I tuoi occhi diamantini sono stravolti dall’orrore della prigionia in cui ti trovi senza sapere come hai fatto ad arrivarci.
Non vuoi morire, non vuoi abbandonare l’illustre vita che così faticosamente hai raggiunto.
Il tuo vestito di cristalli sta annegando con te in quella pece vischiosa che ha già risucchiato le tue gambe, mentre invano ancora tenti di divincolarti, di liberarti dal giogo che vuole sopprimerti con ogni mezzo, a qualsiasi costo.
Invochi aiuto con ogni briciola di voce che ti è rimasta, senza sapere che altro fare.
Osservi disgustata la superficie nera che ha appena inghiottito il tuo bacino, ma continui a combattere.
«Non può finire così, non deve. Perché? Perché!? Ho raggiunto la fama, ho il successo! Perché a me?!».
Continui a muoverti, a tirare, tanto che le catene arrivano a scorticare i tuoi avambracci fino a sanguinare, ma del dolore non t’importa niente, purché tu guadagni la libertà.
In fondo, sai bene che non può toccare a te: hai solo ingannato te stessa e chi ti circondava per raggiungere la posizione che ora ricopri senza più alcuno scrupolo morale, ma solo egoistico desiderio.

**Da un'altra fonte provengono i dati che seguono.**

(** def analyze_data_conflicts_with_grouping(data_collection) *)
Definition analyze_data_conflicts_with_grouping (collection : list T)
  : logged (list (string * conflict_info T)) :=
  analyze_groups (group_by_base_name collection).

(** ** Effects on the host *)

Definition modify_data (f : bpy_data -> bpy_data) : py host unit :=
  modify_host (fun h => Host (f (data h)) (_conflict_selections h) (trace h)
                          (counts h) (reports h)).

Definition log_event (e : event) : py host unit :=
  modify_host (fun h => Host (data h) (_conflict_selections h) (trace h ++ [e])
                          (counts h) (reports h)).

Definition count (f : counters -> counters) : py host unit :=
  modify_host (fun h => Host (data h) (_conflict_selections h) (trace h)
                          (f (counts h)) (reports h)).

Definition add_processed (n : Z) (c : counters) : counters :=
  Counters (processed c + n) (skipped c) (no_choice_needed c)
    (no_linked_available c) (skipped_linked c).

Definition add_skipped (n : Z) (c : counters) : counters :=
  Counters (processed c) (skipped c + n) (no_choice_needed c)
    (no_linked_available c) (skipped_linked c).

Definition add_no_choice_needed (n : Z) (c : counters) : counters :=
  Counters (processed c) (skipped c) (no_choice_needed c + n)
    (no_linked_available c) (skipped_linked c).

Definition add_no_linked_available (n : Z) (c : counters) : counters :=
  Counters (processed c) (skipped c) (no_choice_needed c)
    (no_linked_available c + n) (skipped_linked c).

Definition add_skipped_linked (n : Z) (c : counters) : counters :=
  Counters (processed c) (skipped c) (no_choice_needed c)
    (no_linked_available c) (skipped_linked c + n).

(** self.report({'INFO'}, message) *)
Definition report (level message : string) : py host unit :=
  modify_host (fun h => Host (data h) (_conflict_selections h) (trace h)
                          (counts h) (reports h ++ [(level, message)])).

(** self._remap_data(old, new) *)
Definition _remap_data (old new : T) : py host unit :=
  log_event (Remapped (block_id old) (block_id new)) ;;
  modify_data (remap_data old new).
Lemma binary_round_error (s : bool) (m : positive) (e : Z) :
  is_normal (binary_round prec emax s m e) = true ->
  (Rabs (SF2R (binary_round prec emax s m e) - signed s (F2R (Zpos m) e))
   <= bpow (-53) * Rabs (SF2R (binary_round prec emax s m e)))%R.
Proof.
  unfold binary_round.
  pose proof (F2R_shl_align m e (fexp prec emax (Zpos (digits2_pos m) + e)))
    as Hv.
  destruct (shl_align m e _) as [mz ez]. cbn [fst snd] in Hv.
  intros Hn. rewrite <- Hv. unfold F2R.
  apply rounded_rel; [lia | reflexivity | exact Hn].
Qed.

(** Rounding a positive integer to a float. *)
Lemma binary_round_int (s : bool) (p : positive) :
  (int_float_limit <= Zpos p ->
   binary_round prec emax s p 0 = S754_infinity s) /\
  (Zpos p < int_float_limit ->
   is_normal (binary_round prec emax s p 0) = true /\
   is_infinite (binary_round prec emax s p 0) = false).
Proof.
  unfold binary_round.
  pose proof (Zdigits2_spec (Zpos p) eq_refl) as [Hlo Hhi].
  pose proof (Zdigits2_pos (Zpos p) eq_refl) as Hd0.
  cbn [Zdigits2] in Hlo, Hhi, Hd0.
  set (d := Zpos (digits2_pos p)) in *.
  pose proof (shl_align_spec p 0 (fexp prec emax (d + 0))) as [Hmz Hez].
  pose proof (F2R_shl_align p 0 (fexp prec emax (d + 0))) as Hv.
  destruct (shl_align p 0 _) as [mz ez]. cbn [fst snd] in Hmz, Hez, Hv.
  rewrite fexp_eq in Hmz, Hez.
  replace (Z.max 0 (0 - Z.max (d + 0 - 53) (-1074))) with (Z.max 0 (53 - d))
    in Hmz, Hez by lia.
  assert (Hp : 0 < 2 ^ Z.max 0 (53 - d)) by (apply Z.pow_pos_nonneg; lia).
  assert (Hdz : Zdigits2 (Zpos mz) = d + Z.max 0 (53 - d)).
  { apply Zdigits2_unique; [lia |]. rewrite Hmz. split.
    - replace (d + Z.max 0 (53 - d) - 1) with (d - 1 + Z.max 0 (53 - d)) by lia.
      rewrite Z.pow_add_r by lia. nia.
    - rewrite Z.pow_add_r by lia. nia. }
  assert (HV : (IZR (Zpos mz) * bpow ez)%R = IZR (Zpos p)).
  { unfold F2R in Hv. rewrite Hv, bpow_0. lra. }
  destruct (round_canonical_range s (Zpos mz) ez loc_Exact (IZR (Zpos mz)))
    as [Hinf Hfin]; [lia | reflexivity | lia | lia |].
  rewrite HV in Hinf, Hfin.
  split; intros H.
  - apply Hinf, IZR_le, H.
  - apply Hfin, IZR_lt, H.
Qed.
(** * seqtools.indexing: reordering, cycling and repetition views

    A shallow embedding of [seqtools/indexing.py] and the proofs of its
    documented properties.  The views never copy the sequence they wrap:
    base lists live in a store and a view holds a reference into it, so a
    write through a view is seen by every other holder of the reference. *)

From Stdlib Require Import ZArith Lia.
From stdpp Require Import base option list gmap.

Local Open Scope Z_scope.

(** ** The host language *)

(** Exceptions raised by the module or by the builtins it calls. *)
Inductive exn :=
| IndexError | TypeError | ValueError | ZeroDivisionError | OverflowError
| ReferenceError.

Inductive result (A : Type) :=
| Ok (a : A)
| Err (e : exn).
Arguments Ok {A} a.
Arguments Err {A} e.

#[global] Instance result_ret : MRet result := fun _ a => Ok a.
#[global] Instance result_bind : MBind result := fun _ _ f m =>
  match m with Ok a => f a | Err e => Err e end.

(** [array('l', gen)] and the comprehension of a generator: the first
    element that raises ends the traversal. *)
Fixpoint traverse {A B} (f : A -> result B) (xs : list A) : result (list B) :=
  match xs with
  | [] => Ok []
  | x :: xs' => y ← f x; ys ← traverse f xs'; Ok (y :: ys)
  end.

(** Python values: the universe the sequences hold and the factories
    receive.  A [VSeq] is a finite sequence (a list or a tuple) taken by
    value, as the right-hand side of a slice assignment is. *)
#[warnings="-register-all"]
Inductive val :=
| VNone
| VInt (n : Z)
| VSeq (items : list val).
(** * LexAssist: brief analysis, research aggregation and document drafting

    A shallow embedding of the Python sources

      - [legal_backend.py]            (text normalizer, research aggregator,
                                       analysis generator),
      - [legal_brief_analyzer.py]     (citation extractor, query generator),
      - [case_file_drafting_agent.py] (section builders, drafting agent),
      - [api/case_file_drafter.py]    (API-level drafter),

    followed by the properties of the specification that concern them
    (Part II) and by further properties of the code (Part III).

    Python [str] values are sequences of Unicode code points; Python
    exceptions are values of [exn] carried by [result], or of [raised]
    carried by [outcome] where a missing key matters; dictionaries whose
    iteration order matters are association lists in insertion order, the
    others are [gmap]s. *)

From Stdlib Require Import NArith ZArith Ascii String.
From stdpp Require Import base option list sorting gmap.

Local Open Scope N_scope.

(* ===================================================================== *)
(** * Part I: definitions                                                 *)
(* ===================================================================== *)

(** ** Python strings *)

Module PyStr.

(** A [str] is the list of its code points. *)
Definition chr : Type := N.
Definition str : Type := list N.

(** An ASCII literal of the source, as a [str]. *)
Definition py (s : string) : str :=
  (fun a => N_of_ascii a) <$> list_ascii_of_string s.

Definition NL : chr := 10.          (* "\n" *)
Definition SPACE : chr := 32.       (* " " *)
Definition DQUOTE : chr := 34.
Definition APOSTROPHE : chr := 39.

Definition str_eqb (a b : str) : bool := bool_decide (a = b).

(** [s.startswith(p)]. *)
Fixpoint startswith (p s : str) : bool :=
  match p, s with
  | [], _ => true
  | _ :: _, [] => false
  | a :: p', b :: s' => (a =? b) && startswith p' s'
  end.

(** [sub in s] for strings. *)
Fixpoint contains (sub s : str) : bool :=
  startswith sub s ||
  match s with
  | [] => false
  | _ :: s' => contains sub s'
  end.

(** Left-to-right scan for the non-overlapping occurrences of a
    non-empty [old]; [skip] counts the code points of the occurrence
    being stepped over. *)
Fixpoint replace_scan (old new : str) (skip : nat) (s : str) : str :=
  match s with
  | [] => []
  | c :: s' =>
      match skip with
      | S k => replace_scan old new k s'
      | O => if startswith old s
             then new ++ replace_scan old new (Nat.pred (length old)) s'
             else c :: replace_scan old new O s'
      end
  end.
(* ===== verification/_CoqProject ===== *)
-Q . S2P
Prelude.v
Sha256.v
Float64.v
EsModel.v
Json.v
Aggregator.v
SchedAggregator.v
Probes.v
Tick.v
GpuSchedFormat.v
Delivery.v
Contract.v
DiagnosisEvent.v
D3Parse.v
D3Journal.v
D3Redact.v
FileSystem.v
StateOp.v
D3.v
D3Store.v
D3Cli.v
Spool.v
Bulk.v
SpoolWriter.v
SpoolConserve.v
GameScan.v
Session.v
CounterRace.v
SessionWatch.v
ConnectionLog.v
Tailer.v
TailerSpec.v
HandshakeJson.v
HandshakeJsonSpec.v
Handshake.v
HandshakeSpec.v
D6.v
D6Spec.v
LogSafe.v
Profiles.v
Summary.v
SummarySpec.v
StreamClient.v
StreamClientSpec.v
MangoHud.v
MangoHudSpec.v
Gamescope.v
GamescopeSpec.v
Config.v
ConfigSpec.v
Counters.v
CountersSpec.v
Sensors.v
Command.v
Audio.v
SensorsSpec.v
Host.v
HostSpec.v
Diagnose.v
Bpf.v
BpfSpec.v
Daemon.v
DaemonSpec.v
DaemonStart.v
DaemonStartSpec.v
AgentLoop.v
AgentLoopSpec.v
Collectors.v
PresentMon.v
PresentMonSpec.v
WinCollectors.v
WinLaunchers.v
WindowsSpec.v
AgentStart.v
AgentStartSpec.v
EsClient.v
EsClientSpec.v
Provenance.v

Non dovresti essere tu a morire, no...?
La pece ormai quasi ti sovrasta. Il tuo corpo è quasi tutto sommerso, i tuoi rubini insozzati, i tuoi capelli adorni di zaffiri invischiati irreversibilmente. Aneli l’aria come se fosse il più prezioso bene mai esistito.
«Sei così patetica...».
Ti svegli, un bagno di sudore freddo ti imperla la pelle, la camicia da notte dorata aderente al corpo.
Era solo un incubo.
«Cara, perché ti sei svegliata?»
«Amore, ho fatto un incubo».
E nel voltarsi verso il marito, i tuoi occhi si sgranano incontrando un’ombra dalle fattezze bestiali e due occhi di brace che impugna un coltello.
Nuove catene ti immobilizzano, mentre nell’estremo attimo, invochi inutilmente la pietà del tuo infernale aguzzino.